### Work order
Please return only the lines from the one holding "change (Client.Pipeline Background" through the one holding "- intros channelName", exactly as they appear in the records below, both ends included.

### Information given
(** Progress that was just saved restores to itself. *)
Lemma loadProgress_saveProgress s :
  novelData s <> None -> loadProgress (saveProgress s) = saveProgress s.
Proof.
  destruct s as [nd c p b se sc au st v cl no ck ti nx]. cbn. destruct nd as [nd|]; [|congruence].
  intros _. unfold loadProgress. cbn. rewrite String.eqb_refl. reflexivity.
Qed.

Section Session.
Variable DOMPurify : option (string -> SanitizeConfig -> string).
Variable parseFragment : string -> list node.
Variable measure : string -> Q.

Lemma spot_displayChapter i s :
  spot (displayChapter measure i s) = spot s \/
  exists nd, novelData s = Some nd /\ in_range (chapters nd) i = true /\
             spot (displayChapter measure i s) = (Some nd, i).
Proof.
  unfold displayChapter. destruct (novelData s) as [nd|] eqn:N; [|now left].
  rewrite guard_in_range. destruct (in_range (chapters nd) i) eqn:R; [|now left].
  cbn [negb]. destruct (at_index _ _) as [ch|]; [|now left].
  right. exists nd. split; [reflexivity|]. split; [exact R|]. cbv zeta.
  transitivity (spot (set_currentChapter i s)); [|unfold spot; cbn; now rewrite N].
  change (same spot (set_currentChapter i s)
            (saveProgress (updateProgress (restoreScrollPosition
               (show measure nd i ch (set_currentChapter i s)))))).
  same_chain.
Qed.

Lemma spot_displayChapterWithScrollToTop i s :
  spot (displayChapterWithScrollToTop measure i s) = spot s \/
  exists nd, novelData s = Some nd /\ in_range (chapters nd) i = true /\
             spot (displayChapterWithScrollToTop measure i s) = (Some nd, i).
Proof.
  unfold displayChapterWithScrollToTop. destruct (novelData s) as [nd|] eqn:N; [|now left].
  rewrite guard_in_range. destruct (in_range (chapters nd) i) eqn:R; [|now left].
  cbn [negb]. destruct (at_index _ _) as [ch|]; [|now left].
  right. exists nd. split; [reflexivity|]. split; [exact R|]. cbv zeta.
  transitivity (spot (set_currentChapter i s)); [|unfold spot; cbn; now rewrite N].
  change (same spot (set_currentChapter i s)
            (snd (setTimeout CbFrame 0 (show measure nd i ch (set_currentChapter i s))))).
  same_chain.
Qed.
Lemma queueLoadTest_spec (fn : Context -> clientImpl -> clientImpl)
  (c c' : connectorImpl) :
  queueLoadTest fn c = Some c' ->
  client c' = client c
  /\ loadTestClients c' = loadTestClients c
  /\ clients c' = clients c
  /\ exists sent,
       sublist sent (loadTestClients c)
       /\ (processAllLoadTestPackets c = true -> sent = loadTestClients c)
       /\ fnChan (loadTestScheduler c')
          = fnChan (loadTestScheduler c) ++ (queued fn <$> sent).
Proof.
  unfold queueLoadTest. intros H.
  destruct (queueLoadTest_loop fn (processAllLoadTestPackets c)
              (loadTestClients c) (loadTestScheduler c) (dropped c))
    as [[s d]|] eqn:Hloop; [|done].
  simpl in H. injection H as <-.
  destruct (queueLoadTest_loop_spec _ _ _ _ _ _ _ Hloop)
    as (sent & Hsub & Hstrict & -> & _).
  repeat split. exists sent. done.
Qed.

(** Every operation that fans out runs on the primary what the client's
    operation of the same name does, after the shadows' functions have been
    queued. *)
Lemma fan_out_primary {R} (fn : Context -> clientImpl -> clientImpl)
  (op : clientImpl -> clientImpl * R) (c c' : connectorImpl) (r : R) :
  (c1 ← queueLoadTest fn c; Some (on_primary op c1)) = Some (c', r) ->
  (client c', r) = op (client c)
  /\ exists sent,
       sublist sent (loadTestClients c)
       /\ (processAllLoadTestPackets c = true -> sent = loadTestClients c)
       /\ fnChan (loadTestScheduler c')
          = fnChan (loadTestScheduler c) ++ (queued fn <$> sent).
Proof.
  destruct (queueLoadTest fn c) as [c1|] eqn:Hq; [|done].
  destruct (queueLoadTest_spec _ _ _ Hq) as (Hc & _ & _ & sent & Hsub & Hs & Hf).
  simpl. unfold on_primary. rewrite Hc.
  destruct (op (client c)) as [p r']. intros [= <- <-].
  split; [done|]. exists sent. done.
Qed.


End Dispatch.

Section DispatchExamples.
Import Go Redisapi Config Limiter Goredis Client Scheduler Connector Spec Examples.

Lemma connector_ab_built :
  NewDynamicConnector net Background
    (snapshot (singleHost "a:6379" 0 10) [singleHost "b:6379" 0 10] true)
  = inr connector_ab.
Proof. vm_compute. reflexivity. Qed.



End DispatchExamples.

Section CallerContext.
Import Go Redisapi Config Limiter Goredis Client Scheduler Connector Spec Examples.

Lemma Do_primary (ctx : Context) (cmdName : string) (args : list value)
  (c c' : connectorImpl) (r : value * option error) :
  Connector.Do ctx cmdName args c = Some (c', r) ->
  (client c', r) = Client.Do ctx cmdName args (client c).
Proof.
  unfold Connector.Do.
  destruct (IgnoreReadOnly (config (client c))
            && (ifCommandReadonly (client c) cmdName).1).
  - unfold on_primary. destruct (Client.Do ctx cmdName args (client c)).
    by intros [= <- <-].
  - intros H. by destruct (fan_out_primary _ _ _ _ _ H).
Qed.

Lemma DoReadOnly_primary (ctx : Context) (cmdName : string) (args : list value)
  (c c' : connectorImpl) (r : value * option error) :
  Connector.DoReadOnly ctx cmdName args c = Some (c', r) ->
  (client c', r) = Client.Do ctx cmdName args (client c).
Proof.
  unfold Connector.DoReadOnly, Client.DoReadOnly.
  destruct (IgnoreReadOnly (config (client c))
            && (ifCommandReadonly (client c) cmdName).1).
  - unfold on_primary. destruct (Client.Do ctx cmdName args (client c)).
    by intros [= <- <-].
  - intros H. by destruct (fan_out_primary _ _ _ _ _ H).
Qed.

Lemma ctx_Err_not_Nil (ctx : Context) (e : error) :
  ctx_Err ctx = Some e ->
  e <> Nil /\ HasPrefix (Error e) redisErrNoScript = false.
Proof. destruct ctx; intros [= <-]; done. Qed.

(** What [Do] does under a context that the lower layer honours. *)
Lemma client_Do_context (ctx : Context) (cmdName : string) (args : list value)
  (c : clientImpl) :
  closed (wrappedClient c) = false ->
  calls (wrappedClient (Client.Do ctx cmdName args c).1)
  = calls (wrappedClient c) ++ [(ctx, VString cmdName :: args)]
  /\ (honours_context (server (wrappedClient c)) ->
      forall e, ctx_Err ctx = Some e ->
                (Client.Do ctx cmdName args c).2 = (VNil, Some e)).
Proof.
  intros Hopen. unfold Client.Do, Add, NewArgs.
  destruct (do_open ctx ([VString cmdName] ++ args) c Hopen) as (_ & Hc & Hr).
  split; [done|]. intros Hh e He. rewrite Hr.
  unfold reply. rewrite Hopen, (Hh _ _ _ _ He). simpl.
  destruct (ctx_Err_not_Nil _ _ He) as [Hne _]. by rewrite decide_False.
Qed.

(** What [Run] does under a done context that the lower layer honours. *)
Lemma client_Run_context (ctx : Context) (script : Script)
  (keysAndArgs : list value) (c : clientImpl) (e : error) :
  closed (wrappedClient c) = false ->
  honours_context (server (wrappedClient c)) ->
  ctx_Err ctx = Some e ->
  calls (wrappedClient (Client.Run ctx script keysAndArgs c).1)
  = calls (wrappedClient c) ++ [(ctx, evalsha script keysAndArgs)]
  /\ (Client.Run ctx script keysAndArgs c).2 = (VNil, Some e).
Proof.
  intros Hopen Hh He.
  destruct (ctx_Err_not_Nil _ _ He) as [Hne Hpre].
  split.
  - rewrite (Run_calls _ _ _ _ Hopen). unfold reply.
    rewrite Hopen, (Hh _ _ _ _ He). simpl. by rewrite Hpre.
  - unfold Client.Run, Add, NewArgs.
    destruct (do_open ctx ([VString redisEvalSha] ++ GetHashAndArgs script keysAndArgs)
                c Hopen) as (_ & _ & Hr).
    destruct (do ctx ([VString redisEvalSha] ++ GetHashAndArgs script keysAndArgs) c)
      as [c1 [rep err]].
    simpl in Hr. unfold reply in Hr. rewrite Hopen, (Hh _ _ _ _ He) in Hr.
    simpl in Hr. rewrite decide_False in Hr by done. simpl in Hr.
    injection Hr as -> ->. by rewrite Hpre.
Qed.

(** C7, as the code has it.  [Do] and [Run] hand the caller's context to
    the lower layer with every primary attempt, so that a lower layer which
    answers a done context with that context's error has the error returned
    to the caller.  [Pipeline], [Publish] and [Subscribe] hand the lower layer
    a background context whatever the caller's context is: their primary
    attempt and its result are those of a call under a context that is never
    done. *)
Theorem caller_context_governs_do_and_run (ctx : Context) (c : connectorImpl) :
  closed (wrappedClient (client c)) = false ->
  (forall cmdName args c' r,
     Connector.Do ctx cmdName args c = Some (c', r)
     \/ Connector.DoReadOnly ctx cmdName args c = Some (c', r) ->
     primary_calls c' = primary_calls c ++ [(ctx, VString cmdName :: args)]
     /\ (honours_context (server (wrappedClient (client c))) ->
         forall e, ctx_Err ctx = Some e -> r = (VNil, Some e)))
  /\ (forall script keysAndArgs c' r,
        Connector.Run ctx script keysAndArgs c = Some (c', r)
        \/ Connector.RunReadOnly ctx script keysAndArgs c = Some (c', r) ->
        (forall call, call ∈ drop (length (primary_calls c)) (primary_calls c') ->
                      call.1 = ctx)
        /\ (honours_context (server (wrappedClient (client c))) ->
            forall e, ctx_Err ctx = Some e ->
                      r = (VNil, Some e)
                      /\ primary_calls c'
                         = primary_calls c ++ [(ctx, evalsha script keysAndArgs)]))
  /\ (forall argsList c' r,
        Connector.Pipeline ctx argsList c = Some (c', r)
        \/ Connector.PipelineReadOnly ctx argsList c = Some (c', r) ->
        primary_calls c'
        = primary_calls c ++ ((fun args => (Background, args)) <$> argsList)
        /\ r = (Client.Pipeline Background argsList (client c)).2)
  /\ (forall channelName v c' r,
        Connector.Publish ctx channelName v c = Some (c', r) ->
        primary_calls c'
        = primary_calls c
          ++ [(Background, [VString "publish"; VString channelName; v])]
        /\ r = (Client.Publish Background channelName v (client c)).2)
  /\ (forall chanBufferSize channels c' r,
        Connector.Subscribe ctx chanBufferSize channels c = Some (c', r) ->
        primary_calls c'
        = primary_calls c
          ++ [(Background, VString "subscribe" :: (VString <$> channels))]
        /\ r.2 = None).
Proof.
  intros Hopen. unfold primary_calls. repeat apply conj.
  - intros cmdName args c' r H.
    assert ((client c', r) = Client.Do ctx cmdName args (client c)) as Hp
      by (destruct H as [H|H]; [by apply Do_primary | by apply DoReadOnly_primary]).
    destruct (client_Do_context ctx cmdName args (client c) Hopen) as [Hc Hr].
    rewrite <- Hp in Hc, Hr. simpl in *. split; [done|].
    intros Hh e He. by apply Hr.
  - intros script keysAndArgs c' r H.
    assert ((client c', r) = Client.Run ctx script keysAndArgs (client c)) as Hp.
    { destruct H as [H|H]; unfold Connector.Run, Connector.RunReadOnly in H;
        by destruct (fan_out_primary _ _ _ _ _ H). }
    split.
    + pose proof (Run_calls ctx script keysAndArgs (client c) Hopen) as Hc.
      rewrite <- Hp in Hc. simpl in Hc. rewrite Hc, drop_app_length.
      intros call Hin.
      destruct (noscript _);
        repeat (apply elem_of_cons in Hin as [->|Hin]; [done|]);
        by apply elem_of_nil in Hin.
    + intros Hh e He.
      destruct (client_Run_context ctx script keysAndArgs (client c) e Hopen Hh He)
        as [Hc Hr].
      rewrite <- Hp in Hc, Hr. done.
  - intros argsList c' r H.
    assert ((client c', r) = Client.Pipeline ctx argsList (client c)) as Hp.
    { destruct H as [H|H];
        unfold Connector.Pipeline, Connector.PipelineReadOnly in H;
        by destruct (fan_out_primary _ _ _ _ _ H). }
    pose proof (Pipeline_calls ctx argsList (client c) Hopen) as Hc.
    rewrite <- Hp in Hc. simpl in Hc. split; [done|].
    change (Client.Pipeline Background argsList (client c))
      with (Client.Pipeline ctx argsList (client c)).
    by rewrite <- Hp.
  - intros channelName v c' r H. unfold Connector.Publish in H.
    destruct (fan_out_primary _ _ _ _ _ H) as [Hp _].
    change (Client.Publish Background channelName v (client c))
      with (Client.Publish ctx channelName v (client c)).
    rewrite <- Hp. split; [|done].
    assert (client c' = (Client.Publish ctx channelName v (client c)).1) as ->
      by (by rewrite <- Hp).
    unfold Client.Publish, Goredis.Publish, Goredis.Do.
    destruct (Process_calls
                (NewCmd Background [VString "publish"; VString channelName; v])
                (wrappedClient (client c)) Hopen) as [_ Hc].
    destruct (Process (NewCmd Background [VString "publish"; VString channelName; v])
                (wrappedClient (client c))) as [w cmd].
    done.
  - intros chanBufferSize channels c' r H. unfold Connector.Subscribe in H.
    destruct (fan_out_primary _ _ _ _ _ H) as [Hp _].
    unfold Client.Subscribe, Goredis.Subscribe in Hp. rewrite Hopen in Hp.
    by injection Hp as -> ->.
Qed.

### Output for this task
    change (Client.Pipeline Background argsList (client c))
      with (Client.Pipeline ctx argsList (client c)).
    by rewrite <- Hp.
  - intros channelName v c' r H. unfold Connector.Publish in H.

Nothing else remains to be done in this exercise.